- [Your objective]:
Type out the records that follow, exactly as given.

- [Working data]:
(** ** A run of the program

    The scenario of the integration test with one identity: a ledger is
    created, a record for [{"id": "A", "purpose": "test"}] is generated,
    registered and mined at the default difficulty.  The signature scheme
    of the run is a stand-in with the interface of the real one. *)

Module Demo.

(** A stand-in signature scheme: the two keys of a pair are the same
    string, and a signature is the key followed by the message. *)
#[global] Instance provider : SignatureProvider := {|
  entropy := string;
  generate_keypair := fun e => (e, e);
  sign := fun _ secret_key message => Ok (secret_key ++ message);
  verify := fun public_key message signature =>
              Ok (String.eqb signature (public_key ++ message))
|}.

Definition user_data : pyval :=
  PyDict [ (KStr "id", PyStr "A"); (KStr "purpose", PyStr "test") ].

Definition created : res (pyval * string) :=
  Eval vm_compute in generate_pqc_id "k1" "" (mkFloat "1700000001.0") user_data.

Definition record : pyval :=
  Eval vm_compute in
    match created with
    | Ok (digital_id, _) => digital_id
    | Raise _ => PyNone
    end.

Definition t0 : pyfloat := mkFloat "1700000000.5".
Definition t1 : pyfloat := mkFloat "1700000152.0".

Definition ledger0 : Blockchain :=
  Eval vm_compute in
    match Blockchain_init t0 with
    | Ok self => self
    | Raise _ => mkBlockchain [] []
    end.

Definition ledger1 : Blockchain := Eval vm_compute in register_id record ledger0.

Definition block1 : Block :=
  Eval vm_compute in
    match Block_init t1 1 [record]
            "6a0826aeec70c9daa5310d724365ee96c0087e94ccee40281792d091723b92e6" with
    | Ok b => b
    | Raise _ => mkBlock 0 t1 [] "" 0 ""
    end.

Definition mined1 : Block :=
  Eval vm_compute in
    match mine_loop 4 "000" block1 with
    | Done b => b
    | _ => block1
    end.

Definition ledger2 : Blockchain :=
  mkBlockchain (chain ledger0 ++ [mined1])%list [].

End Demo.

(** The record of the run under another scheme name, and a record that
    shares only its key, signature and user data. *)
Definition demo_relabelled : pyval :=
  Eval vm_compute in
    match setitem Demo.record "pqc_scheme" (PyStr "RSA-2048") with
    | Ok r => r
    | Raise _ => PyNone
    end.

Definition demo_stripped : pyval :=
  PyDict [ (KStr "note", PyInt 7);
           (KStr "signature",
            PyStr "6b3163f93c8088f0b9df648d2342d77318eaea0d5b5b31268c1d48223e4788a48b0b");
           (KStr "user_data", Demo.user_data);
           (KStr "public_key", PyStr "6b31");
           (KStr "timestamp", PyFloat (mkFloat "3.5")) ].

(** The mined ledger after [chain[1].digital_ids[0]['user_data']
    ['purpose'] = 'X'], and after the same assignment of [b'X']. *)
Definition demo_tampered : Blockchain :=
  Eval vm_compute in
    match tamper_user_data "purpose" (PyStr "X") Demo.ledger2 with
    | Ok self => self
    | Raise _ => Demo.ledger2
    end.

Definition demo_bytes : Blockchain :=
  Eval vm_compute in
    match tamper_user_data "purpose" (PyBytes "X") Demo.ledger2 with
    | Ok self => self
    | Raise _ => Demo.ledger2
    end.



(** The mined block with the items of its record in reverse order. *)
Definition demo_reordered : Block :=
  Eval vm_compute in
    set_digital_ids Demo.mined1
      (map (fun r => match r with
                     | PyDict items => PyDict (List.rev items)
                     | _ => r
                     end) (digital_ids Demo.mined1)).

(** The record of the run registered twice, mined at difficulty 1, and
    the ledger after [chain[1].digital_ids[0]['user_data']['purpose'] =
    'X']: both entries of the block are the one mutated object. *)
Definition demo_shared : Blockchain :=
  Eval vm_compute in
    match mine_pending_ids 64 Demo.t1 1
            (register_id Demo.record (register_id Demo.record Demo.ledger0)) with
    | (_, Done self) => self
    | _ => Demo.ledger0
    end.

Definition demo_shared_tampered : Blockchain :=
  Eval vm_compute in
    match chain demo_shared, chain demo_tampered with
    | [g; b], [_; b'] =>
        mkBlockchain [g; set_digital_ids b (digital_ids b' ++ digital_ids b')%list] []
    | _, _ => demo_shared
    end.

(** The mined ledger after [chain[1].previous_hash = "0"]. *)
Definition demo_relinked : Blockchain :=
  Eval vm_compute in
    match tamper_previous_hash "0" Demo.ledger2 with
    | Ok self => self
    | Raise _ => Demo.ledger2
    end.

(** ** Further definitions for the properties *)

(** The limit of CPython (3.11 and later, as shipped) on the decimal
    digits of an int that is turned into text, which the encoder of
    this development does not have: [json.dumps] raises [ValueError]
    beyond it. *)
Definition int_max_str_digits : Z := 4300.

Definition within_int_limit (n : Z) : bool :=
  Z.abs n <? 10 ^ int_max_str_digits.

(** A value none of whose ints, keys included, is beyond the limit. *)
Fixpoint ints_within_limit (v : pyval) : bool :=
  match v with
  | PyInt n => within_int_limit n
  | PyList l | PyTuple l => forallb ints_within_limit l
  | PyDict items =>
      forallb (fun kv =>
                 match fst kv with
                 | KInt n => within_int_limit n
                 | _ => true
                 end && ints_within_limit (snd kv)) items
  | _ => true
  end.
(** The digits [bytes.hex] writes. *)
Definition hex_lower (c : ascii) : bool :=
  let n := N_of_ascii c in
  (((48 <=? n) && (n <=? 57)) || ((97 <=? n) && (n <=? 102)))%N.

(** [for r in rs: self.register_id(r)] *)
Definition register_all (rs : list pyval) (self : Blockchain) : Blockchain :=
  fold_left (fun s r => register_id r s) rs self.

(** The genesis block of the run, and a block with other contents
    under its stored hash. *)
Definition demo_genesis : Block :=
  Eval vm_compute in
    match chain Demo.ledger0 with
    | g :: _ => g
    | [] => Demo.block1
    end.

Definition demo_genesis_rewritten : Block :=
  mkBlock 7 Demo.t1 [PyStr "rewritten"] "1" 9 (hash demo_genesis).

(** The mined block after the tampering, and its hash then. *)
Definition demo_block1_tampered : Block :=
  Eval vm_compute in
    match chain demo_tampered with
    | [_; b] => b
    | _ => Demo.mined1
    end.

- [Output below]:
(** ** A run of the program

    The scenario of the integration test with one identity: a ledger is
    created, a record for [{"id": "A", "purpose": "test"}] is generated,
    registered and mined at the default difficulty.  The signature scheme
    of the run is a stand-in with the interface of the real one. *)

Module Demo.

(** A stand-in signature scheme: the two keys of a pair are the same
    string, and a signature is the key followed by the message. *)
#[global] Instance provider : SignatureProvider := {|
  entropy := string;
  generate_keypair := fun e => (e, e);
  sign := fun _ secret_key message => Ok (secret_key ++ message);
  verify := fun public_key message signature =>
              Ok (String.eqb signature (public_key ++ message))
|}.

Definition user_data : pyval :=
  PyDict [ (KStr "id", PyStr "A"); (KStr "purpose", PyStr "test") ].

Definition created : res (pyval * string) :=
  Eval vm_compute in generate_pqc_id "k1" "" (mkFloat "1700000001.0") user_data.

Definition record : pyval :=
  Eval vm_compute in
    match created with
    | Ok (digital_id, _) => digital_id
    | Raise _ => PyNone
    end.

Definition t0 : pyfloat := mkFloat "1700000000.5".
Definition t1 : pyfloat := mkFloat "1700000152.0".

Definition ledger0 : Blockchain :=
  Eval vm_compute in
    match Blockchain_init t0 with
    | Ok self => self
    | Raise _ => mkBlockchain [] []
    end.

Definition ledger1 : Blockchain := Eval vm_compute in register_id record ledger0.

Definition block1 : Block :=
  Eval vm_compute in
    match Block_init t1 1 [record]
            "6a0826aeec70c9daa5310d724365ee96c0087e94ccee40281792d091723b92e6" with
    | Ok b => b
    | Raise _ => mkBlock 0 t1 [] "" 0 ""
    end.

Definition mined1 : Block :=
  Eval vm_compute in
    match mine_loop 4 "000" block1 with
    | Done b => b
    | _ => block1
    end.

Definition ledger2 : Blockchain :=
  mkBlockchain (chain ledger0 ++ [mined1])%list [].

End Demo.

(** The record of the run under another scheme name, and a record that
    shares only its key, signature and user data. *)
Definition demo_relabelled : pyval :=
  Eval vm_compute in
    match setitem Demo.record "pqc_scheme" (PyStr "RSA-2048") with
    | Ok r => r
    | Raise _ => PyNone
    end.

Definition demo_stripped : pyval :=
  PyDict [ (KStr "note", PyInt 7);
           (KStr "signature",
            PyStr "6b3163f93c8088f0b9df648d2342d77318eaea0d5b5b31268c1d48223e4788a48b0b");
           (KStr "user_data", Demo.user_data);
           (KStr "public_key", PyStr "6b31");
           (KStr "timestamp", PyFloat (mkFloat "3.5")) ].

(** The mined ledger after [chain[1].digital_ids[0]['user_data']
    ['purpose'] = 'X'], and after the same assignment of [b'X']. *)
Definition demo_tampered : Blockchain :=
  Eval vm_compute in
    match tamper_user_data "purpose" (PyStr "X") Demo.ledger2 with
    | Ok self => self
    | Raise _ => Demo.ledger2
    end.

Definition demo_bytes : Blockchain :=
  Eval vm_compute in
    match tamper_user_data "purpose" (PyBytes "X") Demo.ledger2 with
    | Ok self => self
    | Raise _ => Demo.ledger2
    end.



(** The mined block with the items of its record in reverse order. *)
Definition demo_reordered : Block :=
  Eval vm_compute in
    set_digital_ids Demo.mined1
      (map (fun r => match r with
                     | PyDict items => PyDict (List.rev items)
                     | _ => r
                     end) (digital_ids Demo.mined1)).

(** The record of the run registered twice, mined at difficulty 1, and
    the ledger after [chain[1].digital_ids[0]['user_data']['purpose'] =
    'X']: both entries of the block are the one mutated object. *)
Definition demo_shared : Blockchain :=
  Eval vm_compute in
    match mine_pending_ids 64 Demo.t1 1
            (register_id Demo.record (register_id Demo.record Demo.ledger0)) with
    | (_, Done self) => self
    | _ => Demo.ledger0
    end.

Definition demo_shared_tampered : Blockchain :=
  Eval vm_compute in
    match chain demo_shared, chain demo_tampered with
    | [g; b], [_; b'] =>
        mkBlockchain [g; set_digital_ids b (digital_ids b' ++ digital_ids b')%list] []
    | _, _ => demo_shared
    end.

(** The mined ledger after [chain[1].previous_hash = "0"]. *)
Definition demo_relinked : Blockchain :=
  Eval vm_compute in
    match tamper_previous_hash "0" Demo.ledger2 with
    | Ok self => self
    | Raise _ => Demo.ledger2
    end.

(** ** Further definitions for the properties *)

(** The limit of CPython (3.11 and later, as shipped) on the decimal
    digits of an int that is turned into text, which the encoder of
    this development does not have: [json.dumps] raises [ValueError]
    beyond it. *)
Definition int_max_str_digits : Z := 4300.

Definition within_int_limit (n : Z) : bool :=
  Z.abs n <? 10 ^ int_max_str_digits.

(** A value none of whose ints, keys included, is beyond the limit. *)
Fixpoint ints_within_limit (v : pyval) : bool :=
  match v with
  | PyInt n => within_int_limit n
  | PyList l | PyTuple l => forallb ints_within_limit l
  | PyDict items =>
      forallb (fun kv =>
                 match fst kv with
                 | KInt n => within_int_limit n
                 | _ => true
                 end && ints_within_limit (snd kv)) items
  | _ => true
  end.
(** The digits [bytes.hex] writes. *)
Definition hex_lower (c : ascii) : bool :=
  let n := N_of_ascii c in
  (((48 <=? n) && (n <=? 57)) || ((97 <=? n) && (n <=? 102)))%N.

(** [for r in rs: self.register_id(r)] *)
Definition register_all (rs : list pyval) (self : Blockchain) : Blockchain :=
  fold_left (fun s r => register_id r s) rs self.

(** The genesis block of the run, and a block with other contents
    under its stored hash. *)
Definition demo_genesis : Block :=
  Eval vm_compute in
    match chain Demo.ledger0 with
    | g :: _ => g
    | [] => Demo.block1
    end.

Definition demo_genesis_rewritten : Block :=
  mkBlock 7 Demo.t1 [PyStr "rewritten"] "1" 9 (hash demo_genesis).

(** The mined block after the tampering, and its hash then. *)
Definition demo_block1_tampered : Block :=
  Eval vm_compute in
    match chain demo_tampered with
    | [_; b] => b
    | _ => Demo.mined1
    end.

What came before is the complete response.